I have a collection of $M$ codewords $x = [x_1, x_2,\dots]$, one of which is chosen randomly and is passed through a discrete memoryless channel $W_{Y|X}$. The special thing about $W$ is that for some channel input/output pairs, we have $P_{X|Y}(X=x|Y_i=y_i) = 0$.
This particular decoder does one thing: it keeps a list of the $M$ codewords and as soon as it observes a channel output for which $P_{X|Y}(X=x|Y_i=y_i) = 0$ for some $x$, it removes the codeword from the list of candidates. This procedure continues until $M-1$ codewords have been eliminated.
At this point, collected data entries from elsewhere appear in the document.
(** The last segment of the list is the last of the loop. *)
Lemma part_last dev pre x sf a ty il t : idx_ok dev t -> segment_ok dev x -> time_ok a ->
  Forall (fun y => StartTime y < StopTime x /\ StopTime y <= a) pre -> StartTime x < StopTime x -> a < StopTime x ->
  forall P : SVS_Index_List -> list Update_Record_Index -> Prop,
  (forall t' o, sent x a (StopTime x) ty t t' o -> idx_ok dev t' -> P t' o) ->
  wp (part_loop (pre ++ [x]) sf a (StopTime x) ty il) (fun _ => P) t.
Proof.
  intros Ht Hx Ha Hpre H1 H2 P HP. rewrite part_skip by done.
  eapply part_segment; [done|done|done|apply Hx|done|lia|]. intros r t' o Hs Ht'. rewrite Z.leb_refl. auto.
Qed.

(** The segments before the last, and the last. *)
Definition segs_of (t : SVS_Index_List) (pre : list IndexInfo) (x : IndexInfo) : Prop :=
  m_localIndexList t = pre ++ [x] /\ m_localIndexStopTime t = StopTime x /\ 0 < StartTime x < StopTime x /\
  Forall (fun y => 0 < StartTime y < StopTime y /\ StopTime y <= StartTime x) pre.

Section Turn.
Context (dev : list Z) (s : Z) (t : SVS_Index_List) (pre : list IndexInfo) (x : IndexInfo).
Context (Ht : idx_ok dev t) (Hplan : m_dbIndexList t = [open_plan s]) (Hsegs : segs_of t pre x) (Hs : 0 < s < StopTime x).

Lemma segs_ok : Forall (segment_ok dev) pre /\ segment_ok dev x.
Proof using Ht Hsegs.
  clear Hplan. pose proof (io_segments _ _ Ht) as Hf. rewrite (proj1 Hsegs) in Hf. apply Forall_app in Hf as [? Hf].
  by apply Forall_cons in Hf as [? _].
Qed.

Lemma segs_skip p a : Forall (fun y => 0 < StartTime y < StopTime y /\ StopTime y <= StartTime x) p ->
  Forall (fun y => StopTime y <= a) p -> Forall (fun y => StartTime y < StopTime x /\ StopTime y <= a) p.
Proof using Hsegs.
  clear Hplan Ht. destruct Hsegs as (_ & _ & H1 & _). intros H2 H3. induction H2; [constructor|].
  apply Forall_cons in H3 as [? ?]. constructor; [lia|auto].
Qed.

Lemma turn_open P : wp (processDBIndex s 0) (fun _ t' o => same_base t t' /\ P t' o) t -> wp handleDBIndex (fun _ => P) t.
Proof using Hplan.
  intros Hw. apply (handle_open s); [done|]. eapply wp_mono; [exact Hw|]. intros r t' o [Hb HP]. split; [|done].
  by rewrite (sb_plans _ _ Hb).
Qed.

(** The plan begins in the last segment, or before it. *)
Lemma turn_start : m_dbIndexStartTime t = 0 -> m_lastLocalIndexTime t <= StartTime x ->
  Forall (fun y => StopTime y <= s) pre ->
  wp handleDBIndex (fun _ t' o => processed [] (pushes (Z.max s (StartTime x)) (StopTime x) []) t t' o /\ idx_ok dev t') t.
Proof using All.
  intros Hd Hl Hpre. destruct segs_ok as [Hp Hx]. destruct Hsegs as (El & Estop & Hb & Hpre').
  apply turn_open. apply process_start; [lia|done|]. rewrite El, Estop.
  set (a := if s <? m_lastLocalIndexTime t then m_lastLocalIndexTime t else s).
  assert (s <= a /\ a < StopTime x /\ (if a <? StartTime x then StartTime x else a) = Z.max s (StartTime x)) as (Ha1 & Ha2 & Ea).
  { unfold a. destruct (Z.ltb_spec s (m_lastLocalIndexTime t)).
    - destruct (Z.ltb_spec (m_lastLocalIndexTime t) (StartTime x)); lia.
    - destruct (Z.ltb_spec s (StartTime x)); lia. }
  assert (Hta : time_ok a) by (destruct Hx as (? & ? & _); unfold time_ok in *; lia).
  eapply part_last; [by apply set_marks_ok|done|done| |lia|lia|].
  { apply segs_skip; [done|]. eapply Forall_impl; [exact Hpre|]. cbn. lia. }
  intros t' o Hsent Ht'. clearbody a. eapply (sent_start _ _ _ _ _ _ []) in Hsent as [Hbase Hdb Hm]; [|by destruct t|by destruct t].
  assert (same_base t t') as Hb' by (destruct Hbase, t; by split). rewrite Ea in *.
  split; [done|]. by split.
Qed.

Section Active.
Context (db : list (Z * Z)) (a b : Z) (Ha : 0 < a) (Hdb : m_dbIndexStartTime t = a) (Hlast : m_lastDBIndexTime t = a).

Lemma active_ok : time_ok a.
Proof using Ht Hdb. rewrite <-Hdb. apply Ht. Qed.

(** The newest record is of the last segment. *)
Lemma turn_update : StartTime x <= a < StopTime x -> Forall (fun y => StopTime y <= a) pre ->
  wp handleDBIndex (fun _ t' o => processed ((a, b) :: db) (pushes a (StopTime x) db) t t' o /\ idx_ok dev t') t.
Proof using All.
  intros Hax Hpre. pose proof active_ok. destruct segs_ok as [Hp Hx]. destruct Hsegs as (El & Estop & Hb & Hpre').
  apply turn_open. apply process_active; [lia|lia|]. rewrite El, Estop, Hdb.
  eapply part_last; [done|done|done|by apply segs_skip|lia|lia|]. intros t' o Hsent Ht'.
  eapply sent_update in Hsent as Hpr; [|lia|done|done]. split; [apply Hpr|by split].
Qed.

(** The newest record ended before the last segment. *)
Lemma turn_insert : a < StartTime x -> Forall (fun y => StopTime y <= a) pre ->
  wp handleDBIndex (fun _ t' o => processed ((a, b) :: db) (pushes (StartTime x) (StopTime x) ((a, b) :: db)) t t' o /\
    idx_ok dev t') t.
Proof using All.
  intros Hax Hpre. pose proof active_ok. destruct segs_ok as [Hp Hx]. destruct Hsegs as (El & Estop & Hb & Hpre').
  apply turn_open. apply process_active; [lia|lia|]. rewrite El, Estop, Hdb.
  eapply part_last; [done|done|done|by apply segs_skip|lia|lia|]. intros t' o Hsent Ht'.
  eapply sent_insert in Hsent as Hpr; [|done]. split; [apply Hpr|by split].
Qed.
I am interested in the stopping time associated with the event that $M-1$ codewords have been eliminated, call it $\tau$. For each choice of $M$, there is a corresponding $\mathbb E[\tau] = \ell$ and for each $\ell$ there is a maximum number $M$ of codewords that can be reliably discerned.
So given that I know $\mathbb E[\tau]$ (but no additional moments), I want to know what additional conditions I need to satisfy in order to establish concentration of measure for $\tau$? Ie I want to show that $P(\tau > \mathbb E[\tau]+\delta) \rightarrow 0 $ as $\ell \rightarrow \infty$.